The problem »
I need all the entries repeated exactly as written.

Data provided »
(** ** Rows with inverted data *)
Lemma row_bits_of_dma c bank row col a rb :
  geometry_ok c → location_ok c bank row col → 0 ≤ rb → address_align c ≤ bankbits c + colbits c →
  encode_dma c bank row col = Ok a →
  slice a (bankbits c + colbits c - address_align c) rb = row mod 2 ^ rb.
Proof.
  intros Hg Hl Hrb Ha. unfold encode_dma. rewrite encode_flat, ok_bind by done. intros [= <-].
  destruct Hg as (Hc & Hr & Hb & Hal), Hl as (Hbank & Hrow & Hcol).
  unfold slice. rewrite Z.land_ones, Z.shiftr_shiftr by lia.
  replace (address_align c + (bankbits c + colbits c - address_align c)) with (bankbits c + colbits c) by lia.
  f_equal. rewrite Z.shiftr_div_pow2, Z.pow_add_r by lia. unfold flat.
  rewrite (Z.mul_comm (2 ^ bankbits c)), <- Z.div_div by (apply Z.pow_nonzero || apply Z.pow_pos_nonneg; lia).
  rewrite Z.div_add, (Z.div_small col), Z.add_0_l by (lia || apply Z.pow_nonzero; lia).
  rewrite Z.div_add, (Z.div_small bank) by (lia || apply Z.pow_nonzero; lia). lia.
Qed.

(** The inverter gateware with its address and data applied for [n] cycles. *)
Definition inverter_output {M : Migen} (cfg : bist_cfg) (csr : bist_csr) (addr data : Z) (n : nat) (r : inv_regs) : Z :=
  data_out (Nat.iter n (RowDataInverter_cycle cfg csr addr data) r).
(** * Theme toggle and feed ordering of the static site

    A shallow embedding of the two theme-toggle scripts of the site
    ([scripts/theme.js] and [theme.js]) over a small model of the browser
    objects they touch: [localStorage], the root element's attributes, the
    [.theme-toggle] element and the [prefers-color-scheme] media query. *)

From stdpp Require Import base option strings gmap list sorting.
From Stdlib Require Import Ascii ZArith Lia.

Local Open Scope string_scope.

(** ** Browser model *)

Module Browser.

(** What an element shows: the scripts assign either [textContent] or
    [innerHTML]; both replace all children of the element. *)
Inductive Content :=
  | TextContent (s : string)
  | InnerHTML (s : string).

(** An element: its content and the event types for which the script has
    registered its listener (one entry per [addEventListener] call). *)
Record Element := mkElement {
  content : Content;
  listeners : list string
}.

(** The part of the browser the scripts read and write.  [toggle] is the
    first element matching [.theme-toggle], if the page has one. *)
Record State := mkState {
  localStorage : gmap string string;
  prefersDark : bool;
  attributes : gmap string string;
  toggle : option Element
}.

(** A reference to an element, as returned by [document.querySelector]. *)
Inductive Ref := ToggleRef.

Inductive JsError := TypeError.

(** Observable writes, in program order. *)
Inductive Effect :=
  | StorageSetItem (k v : string)
  | SetAttribute (k v : string)
  | SetContent (c : Content)
  | AddEventListener (ev : string).

Record Outcome (A : Type) := mkOutcome {
  final : State;
  effects : list Effect;
  completion : JsError + A
}.
Arguments mkOutcome {A}.
Arguments final {A}.
Arguments effects {A}.
Arguments completion {A}.

(** Script fragments: state passing, a log of writes, and exceptions. *)
Definition M (A : Type) : Type := State -> Outcome A.

Definition ret {A} (a : A) : M A :=
  fun s => mkOutcome s [] (inr a).

Definition throw {A} (e : JsError) : M A :=
  fun s => mkOutcome s [] (inl e).

Definition bind {A B} (m : M A) (k : A -> M B) : M B :=
  fun s =>
    let r := m s in
    match completion r with
    | inl e => mkOutcome (final r) (effects r) (inl e)
    | inr a =>
        let r' := k a (final r) in
        mkOutcome (final r') (effects r ++ effects r') (completion r')
    end.

Declare Scope js_scope.
Delimit Scope js_scope with js.
Bind Scope js_scope with M.
Notation "x ← y ; z" := (bind y (fun x => z))
  (at level 20, y at level 100, z at level 200, only parsing) : js_scope.
Notation "y ;; z" := (bind y (fun _ => z))
  (at level 100, z at level 200, only parsing, right associativity) : js_scope.

(** [a || b] on an operand that is a string or [null]: [null] and the empty
    string are falsy. *)
Definition js_or (a : option string) (b : string) : string :=
  match a with
  | Some s => if String.eqb s "" then b else s
  | None => b
  end.

(** [a === lit] for [a] a string or [null]. *)
Definition strict_eq (a : option string) (lit : string) : bool :=
  match a with
  | Some s => String.eqb s lit
  | None => false
  end.

(** [document.querySelector(sel)]: the model tracks one element. *)
Definition querySelector (sel : string) : M (option Ref) :=
  fun s =>
    mkOutcome s []
      (inr (if String.eqb sel ".theme-toggle"
            then match toggle s with Some _ => Some ToggleRef | None => None end
            else None)).

(** [window.matchMedia(q).matches] *)
Definition matchMedia_matches (q : string) : M bool :=
  fun s =>
    mkOutcome s []
      (inr (if String.eqb q "(prefers-color-scheme: dark)"
            then prefersDark s else false)).

Definition getItem (k : string) : M (option string) :=
  fun s => mkOutcome s [] (inr (localStorage s !! k)).

Definition setItem (k v : string) : M unit :=
  fun s =>
    mkOutcome
      (mkState (<[k:=v]> (localStorage s)) (prefersDark s) (attributes s) (toggle s))
      [StorageSetItem k v] (inr tt).

(** [document.documentElement.getAttribute(k)] *)
Definition getAttribute (k : string) : M (option string) :=
  fun s => mkOutcome s [] (inr (attributes s !! k)).

(** [document.documentElement.setAttribute(k, v)] *)
Definition setAttribute (k v : string) : M unit :=
  fun s =>
    mkOutcome
      (mkState (localStorage s) (prefersDark s) (<[k:=v]> (attributes s)) (toggle s))
      [SetAttribute k v] (inr tt).

Definition with_content (c : Content) (e : Element) : Element :=
  mkElement c (listeners e).

Definition with_listener (ev : string) (e : Element) : Element :=
  mkElement (content e) (listeners e ++ [ev]).

(** Assigning a property of [null] throws a TypeError. *)
Definition set_content (r : option Ref) (c : Content) : M unit :=
  match r with
  | None => throw TypeError
  | Some ToggleRef =>
      fun s =>
        mkOutcome
          (mkState (localStorage s) (prefersDark s) (attributes s)
                   (with_content c <$> toggle s))
          [SetContent c] (inr tt)
  end.

Definition set_textContent (r : option Ref) (t : string) : M unit :=
  set_content r (TextContent t).

Definition set_innerHTML (r : option Ref) (h : string) : M unit :=
  set_content r (InnerHTML h).

(** Calling a method of [null] throws a TypeError. *)
Definition addEventListener (r : option Ref) (ev : string) : M unit :=
  match r with
  | None => throw TypeError
  | Some ToggleRef =>
      fun s =>
        mkOutcome
          (mkState (localStorage s) (prefersDark s) (attributes s)
                   (with_listener ev <$> toggle s))
          [AddEventListener ev] (inr tt)
  end.

(** The value of the root element's [data-theme] attribute. *)
Definition data_theme (s : State) : option string :=
  attributes s !! "data-theme".

(** The persisted theme value. *)
Definition stored_theme (s : State) : option string :=
  localStorage s !! "theme".

(** What the toggle element shows, if the page has one. *)
Definition icon (s : State) : option Content :=
  content <$> toggle s.

(** Number of click listeners on the toggle element. *)
Definition click_listeners (s : State) : nat :=
  match toggle s with
  | Some e => length (filter (fun ev => ev = "click") (listeners e))
  | None => 0
  end.

(** A user click on the toggle element runs the script's listener once per
    registration; without the element there is nothing to click. *)
Definition dispatch_click (handler : M unit) (s : State) : State :=
  Nat.iter (click_listeners s) (fun s' => final (handler s')) s.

Written response »
(** ** Rows with inverted data *)
Lemma row_bits_of_dma c bank row col a rb :
  geometry_ok c → location_ok c bank row col → 0 ≤ rb → address_align c ≤ bankbits c + colbits c →
  encode_dma c bank row col = Ok a →
  slice a (bankbits c + colbits c - address_align c) rb = row mod 2 ^ rb.
Proof.
  intros Hg Hl Hrb Ha. unfold encode_dma. rewrite encode_flat, ok_bind by done. intros [= <-].
  destruct Hg as (Hc & Hr & Hb & Hal), Hl as (Hbank & Hrow & Hcol).
  unfold slice. rewrite Z.land_ones, Z.shiftr_shiftr by lia.
  replace (address_align c + (bankbits c + colbits c - address_align c)) with (bankbits c + colbits c) by lia.
  f_equal. rewrite Z.shiftr_div_pow2, Z.pow_add_r by lia. unfold flat.
  rewrite (Z.mul_comm (2 ^ bankbits c)), <- Z.div_div by (apply Z.pow_nonzero || apply Z.pow_pos_nonneg; lia).
  rewrite Z.div_add, (Z.div_small col), Z.add_0_l by (lia || apply Z.pow_nonzero; lia).
  rewrite Z.div_add, (Z.div_small bank) by (lia || apply Z.pow_nonzero; lia). lia.
Qed.

(** The inverter gateware with its address and data applied for [n] cycles. *)
Definition inverter_output {M : Migen} (cfg : bist_cfg) (csr : bist_csr) (addr data : Z) (n : nat) (r : inv_regs) : Z :=
  data_out (Nat.iter n (RowDataInverter_cycle cfg csr addr data) r).
(** * Theme toggle and feed ordering of the static site

    A shallow embedding of the two theme-toggle scripts of the site
    ([scripts/theme.js] and [theme.js]) over a small model of the browser
    objects they touch: [localStorage], the root element's attributes, the
    [.theme-toggle] element and the [prefers-color-scheme] media query. *)

From stdpp Require Import base option strings gmap list sorting.
From Stdlib Require Import Ascii ZArith Lia.

Local Open Scope string_scope.

(** ** Browser model *)

Module Browser.

(** What an element shows: the scripts assign either [textContent] or
    [innerHTML]; both replace all children of the element. *)
Inductive Content :=
  | TextContent (s : string)
  | InnerHTML (s : string).

(** An element: its content and the event types for which the script has
    registered its listener (one entry per [addEventListener] call). *)
Record Element := mkElement {
  content : Content;
  listeners : list string
}.

(** The part of the browser the scripts read and write.  [toggle] is the
    first element matching [.theme-toggle], if the page has one. *)
Record State := mkState {
  localStorage : gmap string string;
  prefersDark : bool;
  attributes : gmap string string;
  toggle : option Element
}.

(** A reference to an element, as returned by [document.querySelector]. *)
Inductive Ref := ToggleRef.

Inductive JsError := TypeError.

(** Observable writes, in program order. *)
Inductive Effect :=
  | StorageSetItem (k v : string)
  | SetAttribute (k v : string)
  | SetContent (c : Content)
  | AddEventListener (ev : string).

Record Outcome (A : Type) := mkOutcome {
  final : State;
  effects : list Effect;
  completion : JsError + A
}.
Arguments mkOutcome {A}.
Arguments final {A}.
Arguments effects {A}.
Arguments completion {A}.

(** Script fragments: state passing, a log of writes, and exceptions. *)
Definition M (A : Type) : Type := State -> Outcome A.

Definition ret {A} (a : A) : M A :=
  fun s => mkOutcome s [] (inr a).

Definition throw {A} (e : JsError) : M A :=
  fun s => mkOutcome s [] (inl e).

Definition bind {A B} (m : M A) (k : A -> M B) : M B :=
  fun s =>
    let r := m s in
    match completion r with
    | inl e => mkOutcome (final r) (effects r) (inl e)
    | inr a =>
        let r' := k a (final r) in
        mkOutcome (final r') (effects r ++ effects r') (completion r')
    end.

Declare Scope js_scope.
Delimit Scope js_scope with js.
Bind Scope js_scope with M.
Notation "x ← y ; z" := (bind y (fun x => z))
  (at level 20, y at level 100, z at level 200, only parsing) : js_scope.
Notation "y ;; z" := (bind y (fun _ => z))
  (at level 100, z at level 200, only parsing, right associativity) : js_scope.

(** [a || b] on an operand that is a string or [null]: [null] and the empty
    string are falsy. *)
Definition js_or (a : option string) (b : string) : string :=
  match a with
  | Some s => if String.eqb s "" then b else s
  | None => b
  end.

(** [a === lit] for [a] a string or [null]. *)
Definition strict_eq (a : option string) (lit : string) : bool :=
  match a with
  | Some s => String.eqb s lit
  | None => false
  end.

(** [document.querySelector(sel)]: the model tracks one element. *)
Definition querySelector (sel : string) : M (option Ref) :=
  fun s =>
    mkOutcome s []
      (inr (if String.eqb sel ".theme-toggle"
            then match toggle s with Some _ => Some ToggleRef | None => None end
            else None)).

(** [window.matchMedia(q).matches] *)
Definition matchMedia_matches (q : string) : M bool :=
  fun s =>
    mkOutcome s []
      (inr (if String.eqb q "(prefers-color-scheme: dark)"
            then prefersDark s else false)).

Definition getItem (k : string) : M (option string) :=
  fun s => mkOutcome s [] (inr (localStorage s !! k)).

Definition setItem (k v : string) : M unit :=
  fun s =>
    mkOutcome
      (mkState (<[k:=v]> (localStorage s)) (prefersDark s) (attributes s) (toggle s))
      [StorageSetItem k v] (inr tt).

(** [document.documentElement.getAttribute(k)] *)
Definition getAttribute (k : string) : M (option string) :=
  fun s => mkOutcome s [] (inr (attributes s !! k)).

(** [document.documentElement.setAttribute(k, v)] *)
Definition setAttribute (k v : string) : M unit :=
  fun s =>
    mkOutcome
      (mkState (localStorage s) (prefersDark s) (<[k:=v]> (attributes s)) (toggle s))
      [SetAttribute k v] (inr tt).

Definition with_content (c : Content) (e : Element) : Element :=
  mkElement c (listeners e).

Definition with_listener (ev : string) (e : Element) : Element :=
  mkElement (content e) (listeners e ++ [ev]).

(** Assigning a property of [null] throws a TypeError. *)
Definition set_content (r : option Ref) (c : Content) : M unit :=
  match r with
  | None => throw TypeError
  | Some ToggleRef =>
      fun s =>
        mkOutcome
          (mkState (localStorage s) (prefersDark s) (attributes s)
                   (with_content c <$> toggle s))
          [SetContent c] (inr tt)
  end.

Definition set_textContent (r : option Ref) (t : string) : M unit :=
  set_content r (TextContent t).

Definition set_innerHTML (r : option Ref) (h : string) : M unit :=
  set_content r (InnerHTML h).

(** Calling a method of [null] throws a TypeError. *)
Definition addEventListener (r : option Ref) (ev : string) : M unit :=
  match r with
  | None => throw TypeError
  | Some ToggleRef =>
      fun s =>
        mkOutcome
          (mkState (localStorage s) (prefersDark s) (attributes s)
                   (with_listener ev <$> toggle s))
          [AddEventListener ev] (inr tt)
  end.

(** The value of the root element's [data-theme] attribute. *)
Definition data_theme (s : State) : option string :=
  attributes s !! "data-theme".

(** The persisted theme value. *)
Definition stored_theme (s : State) : option string :=
  localStorage s !! "theme".

(** What the toggle element shows, if the page has one. *)
Definition icon (s : State) : option Content :=
  content <$> toggle s.

(** Number of click listeners on the toggle element. *)
Definition click_listeners (s : State) : nat :=
  match toggle s with
  | Some e => length (filter (fun ev => ev = "click") (listeners e))
  | None => 0
  end.

(** A user click on the toggle element runs the script's listener once per
    registration; without the element there is nothing to click. *)
Definition dispatch_click (handler : M unit) (s : State) : State :=
  Nat.iter (click_listeners s) (fun s' => final (handler s')) s.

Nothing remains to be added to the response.